Friday, January 11, 2013

Value is Estimated, Price is Paid

Today's blog continues our more detailed analysis of each of the 14 Keys to Acquisition Success.  We are at Point 10.

10.  Value does not equal price.   As our friend Bob Bruner has noted, Price is what you pay, Value is what you estimate.


This one is simple.  And fundamental to success.  And often overlooked.
When anticipating a deal, we estimate value.  It is an imprecise science involving discounted cash flow, price multiples, and comparables.  Each estimate requires judgement and our projection about the future.  True value is unknown and only realized with time.

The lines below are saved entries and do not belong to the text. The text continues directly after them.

Lemma opens_crypto : opens Crypto.
Proof.
  intros h P s lim W Hl. unfold LUA_MINSTACK in Hl.
  assert (Hm : metas PKEY_MT_TAG = Some key_meta) by (unfold metas, STATE_MT, POLL_BACKEND; by destruct backend).
  destruct (open_metatable PKEY_MT_TAG pkey_metatable key_meta h P s lim) as (h1 & P1 & mt & E & W1 & K1 & M1);
    [done|apply key_meta_fills|by_decision|done|lia|].
  destruct (opens_after_metatable Crypto PKEY_MT_TAG key_meta 0 0
      (luaL_setfuncs "crypto.c" Reg_crypto;; set_versions;; mret 1)
      h P s lim h1 P1 mt s) as (h' & P' & t & s' & HE); try done.
  - apply fills_seq; [apply fills_setfuncs; lia|]. rewrite <- (app_nil_r versions).
    apply fills_seq; [apply set_versions_fills|fill].
  - lia.
  - cbn [luaopen]. unfold luaopen_prosody_util_crypto. rewrite checkversion_bind, E.
    by rewrite (bind_done _ _ _ _ _ (pop_one _ _ _ _)).
  - by exists h', P', t, s'.
Qed.

Lemma exports_of_vals h h' l : exports h h' (vals l) l.
Proof. induction l as [|[k v] l IH]; by constructor. Qed.

(** The loop of signal.c fills the table of the registry and that of the library. *)
Lemma signal_loop_done l h u t ub tb x s lim :
  h !! u = Some ub -> h !! t = Some tb -> u <> t -> zlen s + 5 <= lim ->
  signal_loop l (LuaState h (VTable u :: x :: VTable t :: s) lim) =
  Done (tt, LuaState (<[t := assign (fields_of l) tb]> (<[u := assign (fields_of l) ub]> h)) (VTable u :: x :: VTable t :: s) lim).
Proof.
  intros Hu Ht Hut Hl. revert h ub tb Hu Ht. induction l as [|[name sig] l IH]; intros h ub tb Hu Ht.
  - cbn. unfold mret, lua_ret. rewrite (insert_id h u) by done. by rewrite insert_id.
  - cbn [signal_loop]. unfold mbind, lua_bind, lua_pushstring, lua_pushinteger.
    do 2 (rewrite push_done by (unfold zlen in *; cbn [length]; lia); cbn [mbind outcome_bind]).
    rewrite (settable_string _ h _ name _ lim u ub) by done. cbn [mbind outcome_bind].
    do 2 (rewrite push_done by (unfold zlen in *; cbn [length]; lia); cbn [mbind outcome_bind]).
    rewrite (settable_string _ _ _ name _ lim t tb) by (rewrite ?lookup_insert_ne by done; done).
    cbn [mbind outcome_bind].
    rewrite (IH _ (<[inr name := VInt sig]> ub) (<[inr name := VInt sig]> tb)).
    + cbn. do 2 f_equal. f_equal. rewrite (insert_insert_ne _ u t) by done. by rewrite !insert_insert_eq.
    + rewrite lookup_insert_ne by done. by rewrite lookup_insert_eq.
    + by rewrite lookup_insert_eq.
Qed.

(** The two tables that signal.c builds, and the entry it makes in the registry. *)
Lemma build_signals l h R s lim :
  h !! registry = Some R -> zlen s + 12 <= lim ->
  exists h' t u,
    (lua_newtable;; luaL_setfuncs "signal.c" lsignal_lib;; lua_pushstring LUA_SIGNAL;; lua_newtable;;
     signal_loop l;; lua_settable LUA_REGISTRYINDEX;; mret (M := lua) 1) (LuaState h s lim)
    = Done (1, LuaState (<[registry := <[inr LUA_SIGNAL := VTable u]> R]> h') (VTable t :: s) lim) /\
    (t ∉ dom h) /\ registry <> t /\ registry <> u /\ (forall w x, h !! w = Some x -> h' !! w = Some x) /\
    h' !! t = Some (assign (functions "signal.c" lsignal_lib ++ fields_of l) ∅) /\
    h' !! u = Some (assign (fields_of l) ∅).
Proof.
  intros HR Hl. pose proof (createtable_done h s lim 0 0 ltac:(lia)) as Et.
  set (t := fresh (dom h)) in Et. assert (Ht : t ∉ dom h) by apply is_fresh. clearbody t.
  destruct (fills_setfuncs 10 "signal.c" lsignal_lib ltac:(lia) (<[t := ∅]> h) s lim t ∅) as (h2 & fs & E2 & X2 & T2 & F2);
    [by rewrite lookup_insert_eq|lia|]. apply exports_vals in F2 as ->.
  pose proof (createtable_done h2 (literal LUA_SIGNAL :: VTable t :: s) lim 0 0
                ltac:(unfold zlen in *; cbn [length]; lia)) as Eu.
  set (u := fresh (dom h2)) in Eu. assert (Hu : u ∉ dom h2) by apply is_fresh. clearbody u.
  assert (Hut : u <> t) by (intros ->; apply Hu, elem_of_dom; by eexists).
  assert (Hrt : registry <> t) by (intros <-; apply Ht, elem_of_dom; by eexists).
  assert (X : forall w x, h !! w = Some x -> h2 !! w = Some x).
  { intros w x Hw. assert (w <> t) by (intros ->; apply Ht, elem_of_dom; by eexists).
    apply X2; [by rewrite lookup_insert_ne|done]. }
  assert (Hru : registry <> u) by (intros <-; apply Hu, elem_of_dom; eexists; by apply X).
  pose proof (signal_loop_done l (<[u := ∅]> h2) u t ∅ (assign (functions "signal.c" lsignal_lib) ∅)
    (literal LUA_SIGNAL) s lim ltac:(by rewrite lookup_insert_eq) ltac:(by rewrite lookup_insert_ne) Hut ltac:(lia)) as E3.
  exists (<[t := assign (functions "signal.c" lsignal_lib ++ fields_of l) ∅]> (<[u := assign (fields_of l) ∅]> h2)), t, u.
  rewrite <- assign_app, insert_insert_eq in E3. set (h3 := <[t := assign (_ ++ _) ∅]> _) in *.
  assert (HR3 : h3 !! registry = Some R) by (unfold h3; rewrite !lookup_insert_ne by done; by apply X).
  split_and!; [|done|done|done| | |].
  - rewrite (bind_done _ _ _ _ _ Et), (bind_done _ _ _ _ _ E2).
    rewrite (bind_done _ _ _ _ _ (push_done h2 (VTable t :: s) lim (literal LUA_SIGNAL)
              ltac:(unfold zlen in *; cbn [length]; lia))), (bind_done _ _ _ _ _ Eu), (bind_done _ _ _ _ _ E3).
    clearbody h3.
    assert (Es : lua_settable LUA_REGISTRYINDEX (LuaState h3 (VTable u :: literal LUA_SIGNAL :: VTable t :: s) lim)
                 = Done (tt, LuaState (<[registry := <[inr LUA_SIGNAL := VTable u]> R]> h3) (VTable t :: s) lim))
      by by apply settable_string.
    by rewrite (bind_done _ _ _ _ _ Es).
  - intros w x Hw. assert (w <> t) by (intros ->; apply Ht, elem_of_dom; by eexists).
    assert (w <> u) by (intros ->; apply Hu, elem_of_dom; eexists; by apply X).
    unfold h3. rewrite !lookup_insert_ne by done. by apply X.
  - unfold h3. by rewrite lookup_insert_eq.
  - unfold h3. rewrite lookup_insert_ne by done. by rewrite lookup_insert_eq.
Qed.

(** The library of signal.c and the table of the registry. *)
Lemma open_signals l h P s lim :
  loaded metas h P -> zlen s + 12 <= lim ->
  exists h' P' t u,
    (lua_newtable;; luaL_setfuncs "signal.c" lsignal_lib;; lua_pushstring LUA_SIGNAL;; lua_newtable;;
     signal_loop l;; lua_settable LUA_REGISTRYINDEX;; mret (M := lua) 1) (LuaState h s lim)
    = Done (1, LuaState h' (VTable t :: s) lim) /\
    loaded metas h' P' /\ keeps metas h P h' P' /\ (t ∉ P) /\
    library h' P' (fns "signal.c" lsignal_lib ++ vals (fields_of l)) t /\
    raw_get h' registry (inr LUA_SIGNAL) = VTable u /\ h' !! u = Some (assign (fields_of l) ∅).
Proof.
  intros W Hl. destruct (proj1 (elem_of_dom _ _) (loaded_registry _ _ _ W)) as [R HR].
  destruct (build_signals l h R s lim HR Hl) as (h3 & t & u & E & Ht & Hrt & Hru & H3 & Ht3 & Hu3).
  pose (h4 := <[registry := <[inr LUA_SIGNAL := VTable u]> R]> h3).
  destruct (load_library metas h P h4 (fns "signal.c" lsignal_lib ++ vals (fields_of l)) t
              (functions "signal.c" lsignal_lib ++ fields_of l) W) as (W' & K & Hlib).
  - intros w x Hw Hr. unfold h4. rewrite lookup_insert_ne by done. by apply H3.
  - apply elem_of_dom. eexists. unfold h4. by rewrite lookup_insert_eq.
  - intros tag es' Htag. unfold raw_get, h4. rewrite lookup_insert_eq, HR. cbn [mbind option_bind].
    rewrite lookup_insert_ne; [done|]. intros [= <-]. revert Htag. unfold metas, STATE_MT, POLL_BACKEND. by destruct backend.
  - done.
  - unfold h4. by rewrite lookup_insert_ne.
  - apply Forall2_app; apply exports_of_vals.
  - exists h4, (P ∪ (dom h4 ∖ dom h)), t, u. split_and!; [exact E|done|done| |done| |].
    + intros Hin. by apply Ht, (loaded_dom _ _ _ W).
    + unfold raw_get, h4. rewrite lookup_insert_eq. cbn. by rewrite lookup_insert_eq.
    + unfold h4. by rewrite lookup_insert_ne.
Qed.

Lemma opens_signal_registry h P s lim :
  loaded metas h P -> room s lim ->
  exists h' P' t u,
    luaopen Signal_ (LuaState h s lim) = Done (1, LuaState h' (VTable t :: s) lim) /\
    loaded metas h' P' /\ keeps metas h P h' P' /\ (t ∉ P) /\ library h' P' (exports_of Signal_) t /\
    (exists mt, metatable h' P' "signalfd" signalfd_meta mt) /\
    raw_get h' registry (inr LUA_SIGNAL) = VTable u /\ h' !! u = Some (assign (fields_of lua_signals) ∅).
Proof.
  intros W Hl. unfold LUA_MINSTACK in Hl.
  assert (Hm : metas "signalfd" = Some signalfd_meta) by (unfold metas, STATE_MT, POLL_BACKEND; by destruct backend).
  destruct (open_metatable "signalfd" signalfd_metatable signalfd_meta h P s lim) as (h1 & P1 & mt & E & W1 & K1 & M1);
    [done|apply signalfd_meta_fills|by_decision|done|lia|].
  destruct (open_signals lua_signals h1 P1 s lim W1) as (h' & P' & t & u & E' & W' & K' & Hn & Hlib & Er & Hu); [lia|].
  exists h', P', t, u. split_and!; [|done|by eapply keeps_trans| |done| |done|done].
  - cbn [luaopen]. unfold luaopen_prosody_util_signal. rewrite checkversion_bind, E.
    rewrite (bind_done _ _ _ _ _ (pop_one _ _ _ _)). exact E'.
  - by intros ?%(keeps_sub _ _ _ _ _ K1).
  - exists mt. apply (loaded_metatable metas); [done|done|].
    by apply (keeps_tags _ _ _ _ _ K' "signalfd"%string signalfd_meta), M1.
Qed.

(** The functions that only build a library. *)
Lemma opens_setfuncs m file l narr nrec :
  (forall st, luaopen m st = (lua_createtable narr nrec;; luaL_setfuncs file l;; mret (M := lua) 1) st) ->
  exports_of m = fns file l -> tag_of m = None -> opens m.
Proof.
  intros Em Ee Ht. eapply opens_library; [exact Em| |done]. rewrite Ee. apply fills_end, fills_setfuncs. lia.
Qed.

Lemma opens_struct : opens Struct.
Proof.
  apply (opens_library Struct 0 (zlen thislib) (luaL_setfuncs "struct.c" thislib;; mret 1)); [|apply fills_end, fills_setfuncs; lia|done].
  intros st. cbn [luaopen]. unfold luaopen_prosody_util_struct, luaL_newlib. by rewrite bind_assoc, checkversion_bind, bind_assoc.
Qed.

Lemma opens_hashes : opens Hashes.
Proof.
  apply (opens_library Hashes 0 0 (luaL_setfuncs "hashes.c" Reg_hashes;; set_versions;; mret 1)); [done| |done].
  apply fills_seq; [apply fills_setfuncs; lia|apply fills_end, set_versions_fills].
Qed.

Lemma opens_pposix : opens Pposix.
Proof.
  eapply (opens_library Pposix 0 0); [intros st; apply checkversion_bind| |done]. by fill.
Qed.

This is, of course, at the core of business enterprise: risk and return.  Risk is inherent in business decisions - it is at the heart of opportunity.  But we need to be compensated adequately for the risks we take.  And the crucial, immediate key to that compensation is in the price we pay at the very beginning of a deal.


If the payment is in cash and doesn't involve earnouts or other contingent payouts, the price we pay is known, and even if payment is in stock or other securities, they can generally be converted to cash.  So a known price is paid in exchange for uncertain value.  There is no better or easier time to create or destroy value than when bidding for a potential target.   

The moral of the story is to be careful, very careful about estimating value.  It is easy to make mistakes.  To repeat: there is no better (easier) time to create (destroy) value than when setting the price.  Tread carefully. 


Joe's recent blog about the HP - Autonomy  deal noted is a good example: "The Autonomy deal - priced at 11X revenues, 24X EBITDA, 3X assets, and a 60%+ pre-bid stock price premium - was DOA at close."  Even without misrepresentations it would be hard to recover from such a rich payment.